At worst we will snicker a bit because “thank you” notes sort of make the candidate look like an over-eager college grad applying for their first job.

It’s much mroe effective to wait a week or so and send a follow up email to see what the status is. Contrary to popular belief, the hiring process at most companies is hardly a well oiled precision machine. And HR often has little input in the actual decision making process.

In the 12 years I’ve worked in my current department, we have had exactly one applicant send thank you letters to the individuals who interviewed him. Almost everyone who received the letter found it very off-putting (just the act of there being a letter, no one had comments on the contents of the letter), and, as he was an on-the-bubble candidate anyway, the letter eliminated him from consideration.
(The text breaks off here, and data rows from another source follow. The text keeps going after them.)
(* ===== verification/Utf8.v ===== *)
(** * UTF-8 encoding of Python strings

    [str.encode('utf-8')] and [bytes.decode('utf-8')], used by models.py
    lines 27 and 31 on the bcrypt hash and by flask_bcrypt on the password.
    A character is a Rocq [ascii], i.e. a code point in 0..255; it encodes
    to one byte below 128 and to two bytes ([110xxxxx 10xxxxxx]) above.
    Decoding accepts exactly the encodings of such strings: it returns
    [None] on malformed input and on code points above 255, which the
    string type cannot hold. *)

From S2P Require Import Prelude.

Definition code_point (c : ascii) : Z := Z.of_N (N_of_ascii c).

Definition char_of_code (z : Z) : ascii := ascii_of_N (Z.to_N z).

Definition utf8_encode_char (c : ascii) : list Z :=
  let n := code_point c in
  if n <? 128 then [n]
  else [Z.lor 192 (Z.shiftr n 6); Z.lor 128 (Z.land n 63)].

Fixpoint utf8_encode (s : string) : list Z :=
  match s with
  | EmptyString => []
  | String c s' => utf8_encode_char c ++ utf8_encode s'
  end.

(** The decoder's tests on a two-byte sequence [b b2]: [b] is a lead byte
    [110xxxxx], [b2] a continuation byte [10xxxxxx], and the code point they
    carry is not overlong (at least 128) and fits a character. *)
Definition utf8_lead2 (b : Z) : bool :=
  (0 <=? b) && (b <? 256) && (Z.land b 224 =? 192).

Definition utf8_pair_cp (b b2 : Z) : Z :=
  Z.lor (Z.shiftl (Z.land b 31) 6) (Z.land b2 63).

Definition utf8_pair_ok (b b2 : Z) : bool :=
  (0 <=? b2) && (b2 <? 256) && (Z.land b2 192 =? 128)
  && (128 <=? utf8_pair_cp b b2) && (utf8_pair_cp b b2 <? 256).

Fixpoint utf8_decode (bs : list Z) : option string :=
  match bs with
  | [] => Some EmptyString
  | b :: rest =>
      if (0 <=? b) && (b <? 128) then
        match utf8_decode rest with
        | Some s => Some (String (char_of_code b) s)
        | None => None
        end
      else if utf8_lead2 b then
        match rest with
        | b2 :: rest' =>
            if utf8_pair_ok b b2 then
              match utf8_decode rest' with
              | Some s => Some (String (char_of_code (utf8_pair_cp b b2)) s)
              | None => None
              end
            else None
        | [] => None
        end
      else None
  end.

(** A string whose characters are all below 128. *)
Fixpoint ascii_str (s : string) : Prop :=
  match s with
  | EmptyString => True
  | String c s' => code_point c < 128 /\ ascii_str s'
  end.

(** ** Per-character facts, checked over the 256 characters *)

Lemma utf8_encode_char_bytes c : bytes_ok (utf8_encode_char c).
Proof.
  unfold bytes_ok, byte_ok.
  destruct c as [[] [] [] [] [] [] [] []]; vm_compute; repeat constructor; discriminate.
Qed.

Lemma utf8_decode_encode_char c rest :
  utf8_decode (utf8_encode_char c ++ rest) =
  match utf8_decode rest with Some s => Some (String c s) | None => None end.
Proof. destruct c as [[] [] [] [] [] [] [] []]; reflexivity. Qed.

Lemma utf8_encode_char_length c :
  length (utf8_encode_char c) = if code_point c <? 128 then 1%nat else 2%nat.
Proof. unfold utf8_encode_char. destruct (code_point c <? 128); reflexivity. Qed.

Lemma code_point_range c : 0 <= code_point c < 256.
Proof.
  unfold code_point. pose proof (N_ascii_bounded c). lia.
Qed.

Lemma char_of_code_point c : char_of_code (code_point c) = c.
Proof. unfold char_of_code, code_point. rewrite N2Z.id. apply ascii_N_embedding. Qed.

Lemma code_point_of_char z : 0 <= z < 256 -> code_point (char_of_code z) = z.
Proof.
  intros Hz. unfold char_of_code, code_point.
  rewrite N_ascii_embedding by lia. lia.
Qed.

(** The reference encoding of one character, by arithmetic instead of bit
    operations: [110] and the top two bits, [10] and the low six. *)
Definition utf8_encode_char_ref (c : ascii) : list Z :=
  let n := code_point c in
  if n <? 128 then [n] else [192 + n / 64; 128 + n mod 64].

(** The bytes [0..255], for checking a fact about bytes by evaluation. *)
Definition byte_range : list Z := map Z.of_nat (seq 0 256).

(** ** Strings *)

(** Number of characters of [s] that need two bytes. *)
Fixpoint high_chars (s : string) : nat :=
  match s with
  | EmptyString => 0
  | String c s' => (if code_point c <? 128 then 0 else 1) + high_chars s'
  end.

Lemma utf8_encode_app s1 s2 :
  utf8_encode (s1 ++ s2)%string = utf8_encode s1 ++ utf8_encode s2.
Proof. induction s1 as [|c s1 IH]; simpl; [reflexivity|]. by rewrite IH, app_assoc. Qed.

(** Decoding the UTF-8 encoding of a string gives the string back
    ([s.encode('utf-8').decode('utf-8') == s]). *)
Lemma utf8_decode_encode s : utf8_decode (utf8_encode s) = Some s.
Proof.
  induction s as [|c s IH]; [reflexivity|].
  simpl. by rewrite utf8_decode_encode_char, IH.
Qed.

Lemma utf8_encode_bytes s : bytes_ok (utf8_encode s).
Proof.
  induction s as [|c s IH]; simpl; [constructor|].
  apply bytes_ok_app; [apply utf8_encode_char_bytes | exact IH].
Qed.

Lemma length_utf8_encode s :
  length (utf8_encode s) = (String.length s + high_chars s)%nat.
Proof.
  induction s as [|c s IH]; simpl; [reflexivity|].
  rewrite length_app, utf8_encode_char_length, IH.
  destruct (code_point c <? 128); lia.
Qed.

Lemma utf8_encode_injective s1 s2 : utf8_encode s1 = utf8_encode s2 -> s1 = s2.
Proof.
  intros H. apply (f_equal utf8_decode) in H.
  rewrite !utf8_decode_encode in H. congruence.
Qed.

(** A byte string of ASCII bytes decodes, and encoding the result gives
    the bytes back: this is what [.decode('utf-8')] followed by
    [.encode('utf-8')] does to a bcrypt hash. *)
Lemma utf8_decode_ascii bs :
  ascii_bytes bs -> exists s, utf8_decode bs = Some s /\ utf8_encode s = bs.
Proof.
  induction 1 as [|b bs Hb Hbs IH]; [exists EmptyString; done|].
  destruct IH as [s [Hd He]]. unfold ascii_byte in Hb.
  exists (String (char_of_code b) s). simpl.
  replace ((0 <=? b) && (b <? 128)) with true by (symmetry; apply andb_true_iff; lia).
  rewrite Hd. split; [reflexivity|].
  unfold utf8_encode_char. rewrite code_point_of_char by lia.
  replace (b <? 128) with true by lia. simpl. by rewrite He.
Qed.

(** ** Decoding inverts encoding *)

(** A boolean fact about bytes that evaluates to [true] on all 256 of them
    holds of every byte. *)
Lemma forall_bytes (P : Z -> bool) :
  forallb P byte_range = true -> forall b, 0 <= b < 256 -> P b = true.
Proof.
  intros H b Hb. rewrite forallb_forall in H. apply H.
  apply in_map_iff. exists (Z.to_nat b). split; [lia|]. apply in_seq. lia.
Qed.

(** The two bytes the decoder accepts are the encoding of the character
    it returns: checked over all 65536 pairs. *)
Lemma utf8_pair_encode b b2 :
  utf8_lead2 b = true -> utf8_pair_ok b b2 = true ->
  utf8_encode_char (char_of_code (utf8_pair_cp b b2)) = [b; b2].
Proof.
  intros Hb Hp.
  assert (Hall : forall b, 0 <= b < 256 ->
    forallb (fun b2 => implb (utf8_lead2 b && utf8_pair_ok b b2)
      (bool_decide (utf8_encode_char (char_of_code (utf8_pair_cp b b2)) = [b; b2])))
      byte_range = true).
  { apply forall_bytes. vm_compute. reflexivity. }
  pose proof Hb as Hb'. unfold utf8_lead2 in Hb'.
  apply andb_prop in Hb' as [Hb' _]. apply andb_prop in Hb' as [H0 H1].
  pose proof Hp as Hp'. unfold utf8_pair_ok in Hp'.
  apply andb_prop in Hp' as [Hp' _]. apply andb_prop in Hp' as [Hp' _].
  apply andb_prop in Hp' as [Hp' _]. apply andb_prop in Hp' as [H2 H3].
  apply Z.leb_le in H0, H2. apply Z.ltb_lt in H1, H3.
  pose proof (forall_bytes _ (Hall b (conj H0 H1)) b2 (conj H2 H3)) as H.
  rewrite Hb, Hp in H. simpl in H. by apply bool_decide_eq_true in H.
Qed.

Lemma utf8_encode_decode_bounded n bs s :
  (length bs <= n)%nat -> utf8_decode bs = Some s -> utf8_encode s = bs.
Proof.
  revert bs s. induction n as [|n IH]; intros [|b rest] s Hl Hd; simpl in *;
    try (injection Hd as <-; reflexivity); try lia.
  destruct ((0 <=? b) && (b <? 128)) eqn:Ha.
  - destruct (utf8_decode rest) as [s'|] eqn:Hr; [|discriminate]. injection Hd as <-.
    apply andb_prop in Ha as [Ha1 Ha2]. apply Z.leb_le in Ha1. apply Z.ltb_lt in Ha2.
    simpl. unfold utf8_encode_char. rewrite code_point_of_char by lia.
    replace (b <? 128) with true by lia. simpl. f_equal. apply IH; [lia | exact Hr].
  - destruct (utf8_lead2 b) eqn:Hb; [|discriminate].
    destruct rest as [|b2 rest']; [discriminate|].
    destruct (utf8_pair_ok b b2) eqn:Hp; [|discriminate].
    destruct (utf8_decode rest') as [s'|] eqn:Hr; [|discriminate]. injection Hd as <-.
    simpl. rewrite utf8_pair_encode by assumption. simpl. f_equal. f_equal.
    apply IH; [simpl in Hl; lia | exact Hr].
Qed.

(** C23: [bytes.decode('utf-8')] accepts exactly the UTF-8 encodings of
    strings: it returns [s] on [bs] if and only if [bs] is the encoding of
    [s], so malformed and overlong sequences are rejected. *)
Theorem utf8_decode_iff bs s : utf8_decode bs = Some s <-> utf8_encode s = bs.
Proof.
  split.
  - apply (utf8_encode_decode_bounded (length bs)). lia.
  - intros <-. apply utf8_decode_encode.
Qed.

(** The bit-operation encoder agrees with the arithmetic reference
    encoding on every string. *)
Theorem utf8_encode_ref s :
  utf8_encode s = concat (map utf8_encode_char_ref (String.list_ascii_of_string s)).
Proof.
  induction s as [|c s IH]; [reflexivity|]. simpl. rewrite IH. f_equal.
  destruct c as [[] [] [] [] [] [] [] []]; reflexivity.
Qed.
Send a thank you email, not snail-mail letter. Letter takes too long, but an email can arrive the same day. I think the thank you email is a requirement. I’ve absolutely tossed a borderline resume because their lack of email thank you was the proverbial straw.

Your goal isn’t to stand out and be remembered but to:

  1. show you understand how to complete a process fully
  2. follow social norms, and
  3. not be the only person who didn’t email

I have an interview on Monday, and I was planning to send my thank-yous via strippergram (male or female as appropriate to the recipient).

Too much?

OTOH, he DID say he wants to stand out. Maybe the nonstandard capitalizations and tense usage will help him do that…


Waitaminute, email is more of a social norm than snail mail for a thank-you note? :eek:

Holy fuck.

Western civilization is over. Somebody turn out the lights.

Are we only talking one stripper? If so, seems OK to me.

Anyhow even too many strippers would be better than a thank you note. I have been on panels interviewing for 20 odd years and have never seen one. Which is a good thing because most Aussie interviewers I talk to would be creeped out by one.